Data to process below:

(* ===== verification/DaemonRun.v ===== *)
(** * The run of the daemon

    The clients and the cycle keep what [start] has built, the stop conditions only move forward,
    and so [run] ends once a stop is requested, with nothing left running. *)
From S2P Require Export LifeFacts.

Module DaemonRun.
Import DdsTypes CommandIngress Daemon DaemonCycle DaemonConfigure DaemonLife LifeFacts.
Open Scope list_scope.
Open Scope Z_scope.

Section Life.
Context {L : Type} `{SerialLink L} {B : Type} `{EthercatBackend B}.
Context (this scheduler_address master_address : Z).

Abbreviation EthercatMaster := (Master.EthercatMaster B (machine L)).
#[local] Notation serial_ok g := (LifeFacts.serial_ok scheduler_address g).
#[local] Notation drives m := (LifeFacts.drives this m).
#[local] Notation owned s := (LifeFacts.owned scheduler_address s).

(** ** What the clients and the cycle keep *)

(** The transports stay as they were started; the stop conditions only move forward. *)
Definition buses_sound (d : RobotIoDaemon L) : Prop :=
  forall p, p ∈ su_runtimes (dm_setup d) -> sound (dm_heap d) p.

Record keeps_life (d d' : RobotIoDaemon L) : Prop := {
  kl_setup : keeps_setup d d';
  kl_serial : serial_ok (dm_serial d) -> serial_ok (dm_serial d');
  kl_buses : length (Registry.rg_buses (dm_serial d')) = length (Registry.rg_buses (dm_serial d));
  kl_can : can_ok (dm_heap d) (su_runtimes (dm_setup d)) -> can_ok (dm_heap d') (su_runtimes (dm_setup d));
  kl_running : dm_running d' = dm_running d;
  kl_sound : buses_sound d -> buses_sound d' }.

#[export] Instance keeps_life_preorder : PreOrder keeps_life.
Proof.
  split.
  - intros d. by split.
  - intros d1 d2 d3 [K1 K2 K3 K4 K5 K6] [J1 J2 J3 J4 J5 J6].
    split; [by etransitivity|auto|congruence| |congruence|auto].
    rewrite (ks_setup_same _ _ K1) in J4. auto.
Qed.

(** The clients and the parts of a cycle before the devices: the phases of the stop are not
    touched, and a requested stop stays requested. *)
Record keeps_stop (d d' : RobotIoDaemon L) : Prop := {
  kt_states : sv_states (in_safety (dm_ingress d')) = sv_states (in_safety (dm_ingress d));
  kt_stop : dm_stop_requested d = true -> dm_stop_requested d' = true;
  kt_complete : dm_shutdown_complete d' = dm_shutdown_complete d;
  kt_publication : dm_publication d' = dm_publication d }.

#[export] Instance keeps_stop_preorder : PreOrder keeps_stop.
Proof. split; [by split|]. intros d1 d2 d3 [] []. split; [congruence|auto|congruence|congruence]. Qed.

Lemma serial_servos (g : Registry.St3215DeviceRegistry (L := L)) servos : serial_ok g -> serial_ok (Registry.set_servos g servos).
Proof. by intros [H1|H1]; [left|right]. Qed.

Lemma registry_stage_effect (g : Registry.St3215DeviceRegistry (L := L)) index command now_ns :
  serial_ok g -> serial_ok (Registry.stage_command g index command now_ns).1 /\
  length (Registry.rg_buses (Registry.stage_command g index command now_ns).1) =
    length (Registry.rg_buses g).
Proof.
  intros Hg. unfold Registry.stage_command. destruct (_ !! index); [|done].
  destruct (Servo.stage_command _ _ _). split; [by apply serial_servos|done].
Qed.

(** A step of a bus does not change whether it runs. *)
Lemma bus_cycle_life s now_ns :
  Bus.bs_running (Bus.s_bus (Bus.cycle (L := L) s now_ns)) = Bus.bs_running (Bus.s_bus s) /\
  Bus.bs_scheduler (Bus.s_bus (Bus.cycle s now_ns)) = Bus.bs_scheduler (Bus.s_bus s).
Proof.
  set (life (s : Bus.state (L := L)) := (Bus.bs_running (Bus.s_bus s), Bus.bs_scheduler (Bus.s_bus s))).
  assert (life (Bus.cycle s now_ns) = life s) as Hl; [|by injection Hl].
  assert (forall s i servo r flags, life (Bus.latch s i servo r flags now_ns) = life s) as Hlatch.
  { intros s0 i servo r flags. unfold Bus.latch. by destruct (Bus.failed_feedback _ _ _ _ _). }
  assert (forall s i, life (Bus.poll_response s i now_ns) = life s) as Hpoll.
  { intros s0 i. unfold Bus.poll_response. destruct (_ !! i); [|done]. destruct (_ !! _); [|done]. cbv zeta.
    destruct (Bus.consume_response _ _ _ _) as [[l r'] [value|e]]; [done|].
    repeat case_match; rewrite ?Hlatch; done. }
  assert (forall s i, life (Bus.dispatch s i now_ns) = life s) as Hdis.
  { intros s0 i. unfold Bus.dispatch. destruct (_ !! i); [|done]. destruct (_ !! _); [|done]. cbv zeta.
    destruct (Bus.send_request _ _ _) as [[l r'] [value|e]]; [done|]. by rewrite Hlatch. }
  unfold Bus.cycle. destruct (_ || _); [done|]. cbv zeta. cbn [Bus.with_bus Bus.s_bus].
  destruct (Bus.bs_fault_latched _).
  { unfold Bus.report_latched. destruct (_ !! _); [|done]. destruct (_ !! _); [|done]. by rewrite Hlatch. }
  match goal with |- life (if _ then ?s1 else _) = _ => assert (life s1 = life s) as Hs1 by
    (destruct (Bus.bs_dispatched _); [by rewrite Hpoll|done]) end.
  destruct (Bus.bs_fault_latched _); [exact Hs1|].
  match goal with |- life (Bus.with_bus ?s2 (Bus.with_pending _ _ _)) = _ =>
    change (life s2 = life s) end.
  rewrite Hdis. exact Hs1.
Qed.

Lemma cycle_loop_life (P : Registry.BusEntry (L := L) -> Prop) buses :
  (forall entry bus, Bus.bs_running bus = Bus.bs_running (Registry.be_bus entry) ->
     Bus.bs_scheduler bus = Bus.bs_scheduler (Registry.be_bus entry) -> P entry -> P (Registry.set_bus entry bus)) ->
  forall servos clock, 
  length (Registry.cycle_loop buses servos clock).1 = length buses /\
  (Forall P buses -> Forall P (Registry.cycle_loop buses servos clock).1).
Proof.
  intros HP. induction buses as [|entry buses IH]; intros servos clock; [done|]. cbn.
  pose proof (bus_cycle_life (Bus.mkState (Registry.be_bus entry) servos) (clock 0%nat)) as [Hr Hs].
  specialize (IH (Bus.s_servos (Bus.cycle (Bus.mkState (Registry.be_bus entry) servos) (clock 0%nat)))
    (fun i => clock (S i))).
  destruct (Registry.cycle_loop _ _ _) as [buses' servos']. cbn in IH |- *. destruct IH as [IH1 IH2].
  split; [by rewrite IH1|]. intros [He Hb]%Forall_cons. constructor; [by apply HP|by apply IH2].
Qed.

Lemma registry_cycle_effect g clock :
  (serial_ok g -> serial_ok (Registry.cycle g clock)) /\
  length (Registry.rg_buses (Registry.cycle g clock)) = length (Registry.rg_buses g).
Proof.
  unfold Registry.cycle. destruct (Registry.rg_running g) eqn:Er; [|done]. cbn.
  pose proof (cycle_loop_life (RegistryFacts.live_bus scheduler_address) (Registry.rg_buses g)) as Hlive.
  pose proof (cycle_loop_life RegistryFacts.idle_bus (Registry.rg_buses g)) as Hidle.
  destruct (Hlive ltac:(intros entry bus Hr Hs []; split; cbn; congruence) (Registry.rg_servos g) clock) as [Hn Hl].
  destruct (Hidle ltac:(intros entry bus Hr Hs []; split; cbn; congruence) (Registry.rg_servos g) clock) as [_ Hi].
  destruct (Registry.cycle_loop _ _ _) as [buses servos]. cbn in *. split; [|done].
  intros [(H1 & H2 & H3)|(H1 & H2)]; [congruence|right]; cbn; auto.
Qed.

End of Data to process.

(Work instruction): In the material, find each line with the word "Lemma" and list it.

(Solution below):
Lemma serial_servos (g : Registry.St3215DeviceRegistry (L := L)) servos : serial_ok g -> serial_ok (Registry.set_servos g servos).
Lemma registry_stage_effect (g : Registry.St3215DeviceRegistry (L := L)) index command now_ns :
Lemma bus_cycle_life s now_ns :
Lemma cycle_loop_life (P : Registry.BusEntry (L := L) -> Prop) buses :
Lemma registry_cycle_effect g clock :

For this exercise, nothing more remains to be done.